AI Product · Behavioral Trust Infrastructure
Kova Bot
Behavioral trust infrastructure for AI-assisted decision-making, role-aware constraint architecture with full audit trail for accountability.
Most enterprise AI deployments fail because they treat all users the same. A founder needs strategic framing and executive brevity. An analyst needs precision and sourcing. A new user needs guardrails and guided onboarding. A single generic system prompt collapses these needs into mediocrity, and mediocrity in AI looks like confident wrong answers. Kova Bot is a WhatsApp-based conversational AI that assigns each user one of five roles during onboarding and runs every subsequent interaction through role-aware constraints.
- 1.Role Taxonomy Design: Define five user roles from first principles based on what each type of user actually needs from an AI system, not based on what the LLM makes easy to configure.
- 2.Role-Aware Prompting: Build a Claude API integration where the system prompt is dynamically assembled from the user's assigned role, constraining tone, depth, and framing per persona.
- 3.Async Reliability: Design the message processing layer to handle WhatsApp's webhook delivery guarantees and ensure no message is dropped or responded to out of order.
- 4.Audit Trail: Log every interaction, role assignment, system prompt used, user message, model response, to a Prisma-managed database for accountability and future tuning.
- ◆Role Definition: Spent one week interviewing the five primary user types before writing any code. Documented what each role needed, what responses would actively harm them, and what constraints mattered.
- ◆System Prompt Engineering: Built a prompt assembly layer that composes role-specific context, constraints, and framing rules into a single coherent system prompt per conversation turn.
- ◆Webhook Architecture: Built the Express backend to handle WhatsApp's delivery guarantees, idempotency on message IDs, queue-based processing, and retry logic for failed Claude API calls.

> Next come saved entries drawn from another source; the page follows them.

Definition localhost_url : str := py "http://localhost:5432/".

(** ** [json.dumps(data, ensure_ascii=False, separators=(",", ":"))] *)

Definition hex_digit (n : N) : N := if n <? 10 then 48 + n else 87 + n.

(** One character of a string literal: the quote, the backslash and the
    control characters are escaped, everything else is copied. *)
Definition escape_char (c : N) : str :=
  if c =? 34 then [92; 34]
  else if c =? 92 then [92; 92]
  else if c =? 8 then [92; 98]
  else if c =? 12 then [92; 102]
  else if c =? 10 then [92; 110]
  else if c =? 13 then [92; 114]
  else if c =? 9 then [92; 116]
  else if c <? 32 then [92; 117; 48; 48; hex_digit (c / 16); hex_digit (c mod 16)]
  else [c].

Definition encode_basestring (s : str) : str :=
  34 :: flat_map escape_char s ++ [34].

(** [str(z)] for an integer. *)
Definition str_of_Z (z : Z) : str :=
  if (z <? 0)%Z then dash :: str_of_nat (Z.to_nat (- z))
  else str_of_nat (Z.to_nat z).

Definition comma : N := 44.
Definition colon : N := 58.

(** A float is kept as the text [float.__repr__] gives. *)
Fixpoint dumps (v : json) : str :=
  match v with
  | JNull => py "null"
  | JBool true => py "true"
  | JBool false => py "false"
  | JInt z => str_of_Z z
  | JFloat repr => repr
  | JString s => encode_basestring s
  | JArray items => 91 :: join comma (map dumps items) ++ [93]
  | JObject members =>
      123 :: join comma
               (map (fun kv => encode_basestring (fst kv) ++ colon :: dumps (snd kv))
                  members)
          ++ [125]
  end.

(** The strings a value is made of: keys, string values, float texts. *)
Fixpoint texts (v : json) : list str :=
  match v with
  | JNull | JBool _ | JInt _ => []
  | JFloat repr => [repr]
  | JString s => [s]
  | JArray items => flat_map texts items
  | JObject members => flat_map (fun kv => fst kv :: texts (snd kv)) members
  end.

(** ** [str.encode("utf-8")]

    A lone surrogate cannot be encoded ([UnicodeEncodeError]). *)
Definition utf8_char (c : N) : option bytes :=
  if c <? 128 then Some [c]
  else if c <? 2048 then Some [192 + c / 64; 128 + c mod 64]
  else if c <? 65536 then
    if (55296 <=? c) && (c <=? 57343) then None
    else Some [224 + c / 4096; 128 + (c / 64) mod 64; 128 + c mod 64]
  else if c <? 1114112 then
    Some [240 + c / 262144; 128 + (c / 4096) mod 64;
          128 + (c / 64) mod 64; 128 + c mod 64]
  else None.

Fixpoint utf8_encode (s : str) : option bytes :=
  match s with
  | [] => Some []
  | c :: r =>
      match utf8_char c, utf8_encode r with
      | Some b, Some br => Some (b ++ br)
      | _, _ => None
      end
  end.

(** ** Writing the catalog file *)

(** The entry of a name in a folder. *)
Fixpoint find_entry (n : str) (es : list (str * node)) : option node :=
  match es with
  | [] => None
  | (n', x) :: r => if str_eqb n' n then Some x else find_entry n r
  end.

(** A file written under a name: an existing entry keeps its place. *)
Fixpoint put_entry (n : str) (x : node) (es : list (str * node))
  : list (str * node) :=
  match es with
  | [] => [(n, x)]
  | (n', x') :: r => if str_eqb n' n then (n', x) :: r else (n', x') :: put_entry n x r
  end.

Definition entries_of (t : node) : list (str * node) :=
  match t with Folder es => es | File _ => [] end.

Section Persist.
Variable IGNORE_DIRS : list str.
(** The operating system: whether writing the catalog file fails, and what
    a failed write leaves in the file. *)
Variable write_fails : bool.
Variable left_behind : str -> bytes.

(** [open(ROOT / JSON_NAME, "w", encoding="utf-8", newline="\n")] and
    [json.dump] into it: the text is written as it is, translated to
    UTF-8. *)
Definition write_text (text : str) : bytes * outcome unit :=
  if write_fails then (left_behind text, Raised (py "OSError"))
  else
    match utf8_encode text with
    | Some b => (b, Done tt)
    | None => (left_behind text, Raised (py "UnicodeEncodeError"))
    end.

Definition generate_json (base_url : str) (root : node) : node * outcome unit :=
  match catalog IGNORE_DIRS base_url root with
  | Raised e => (root, Raised e)
  | Done data =>
      match find_entry JSON_NAME (entries_of root) with
      | Some (Folder _) => (root, Raised (py "IsADirectoryError"))
      | _ =>
          let '(content, r) := write_text (dumps (JObject data)) in
          (Folder (put_entry JSON_NAME (File content) (entries_of root)), r)
      end
  end.
End Persist.

(** ** The tree renamer, whole tree *)

(** The files of a folder under the names a log of renames gives them. *)
Definition relabel (log : list (str * str)) (es : list (str * node))
  : list (str * node) :=
  map (fun e => if is_folder (snd e) then e else (final_name log (fst e), snd e)) es.

Section RenameTree.
Variable IGNORE_DIRS : list str.
(** [os.rename] fails in the directory and on the source the oracle names. *)
Variable fails : list str -> str -> bool.

(** [rename_files]: the files of a directory are renamed before the walk
    goes down into its sub-directories; a raised error ends the walk and
    leaves the tree as it is by then. *)
Fixpoint rename_files (path : list str) (t : node) : option (node * outcome unit) :=
  match t with
  | File c => Some (File c, Done tt)
  | Folder es =>
      match rename_dir (fails path) (entry_names es) (file_names es) with
      | None => None
      | Some (_, log, Raised e) => Some (Folder (relabel log es), Raised e)
      | Some (_, log, Done _) =>
          match
            (fix go (l : list (str * node))
               : option (list (str * node) * outcome unit) :=
               match l with
               | [] => Some ([], Done tt)
               | (n, sub) :: rest =>
                   if is_folder sub && negb (pruned IGNORE_DIRS n) then
                     match rename_files (path ++ [n]) sub with
                     | None => None
                     | Some (sub', Raised e) =>
                         Some ((n, sub') :: relabel log rest, Raised e)
                     | Some (sub', Done _) =>
                         match go rest with
                         | Some (rest', r) => Some ((n, sub') :: rest', r)
                         | None => None
                         end
                     end
                   else
                     match go rest with
                     | Some (rest', r) =>
                         Some ((if is_folder sub then n else final_name log n, sub)
                               :: rest', r)
                     | None => None
                     end
               end) es
          with
          | Some (es', r) => Some (Folder es', r)
          | None => None
          end
      end
  end.
End RenameTree.

(** ** The request handler *)

(** The files the server can see: the tree under [ROOT], and the regular
    files elsewhere, by absolute path. *)
Record world : Type := World {
  w_root : node;
  w_outside : list str -> option bytes
}.

Record request : Type := Request {
  req_path : str;
  req_host : option str
}.

Inductive response : Type :=
  | Ok200 (ctype : str) (body : bytes)
  | SendError (code : N) (message : str)
  | Fallback
  | Uncaught (e : str).

(** [s.startswith(p)]. *)
Fixpoint startswith (p s : str) : bool :=
  match p, s with
  | [], _ => true
  | _ :: _, [] => false
  | x :: p', y :: s' => (x =? y) && startswith p' s'
  end.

- ◆Validation via Pilot: Ran a closed pilot with 5K testers across all five roles, collecting response quality ratings and role-misattribution incidents to tune the taxonomy.
The five roles, Founder, Analyst, Operator, Explorer, and Newcomer, were not arbitrary labels. Each maps to a distinct interaction pattern: Founders get strategic brevity and tradeoff framing. Analysts get precise, sourced answers with uncertainty quantified. Operators get procedural, step-by-step outputs. Explorers get breadth over depth, with deliberate ambiguity preserved. Newcomers get guided, scaffolded responses that build context before giving answers.
Role-aware prompting isn't just prepending 'you are talking to a Founder'. It means constraining response length, vocabulary register, confidence calibration, and call-to-action structure differently per role. The system prompt layer is modular, a base Claude context plus role-specific constraint blocks, so each dimension can be tuned independently without breaking the others.
The role taxonomy is a product decision, not an engineering one. I designed the five roles and their constraint logic from first principles, what does each user type actually need from this system, and where does a generic response actively harm them? That thinking preceded any code.
Role-aware AI responses that match user context, with async reliability and a full audit trail for accountability.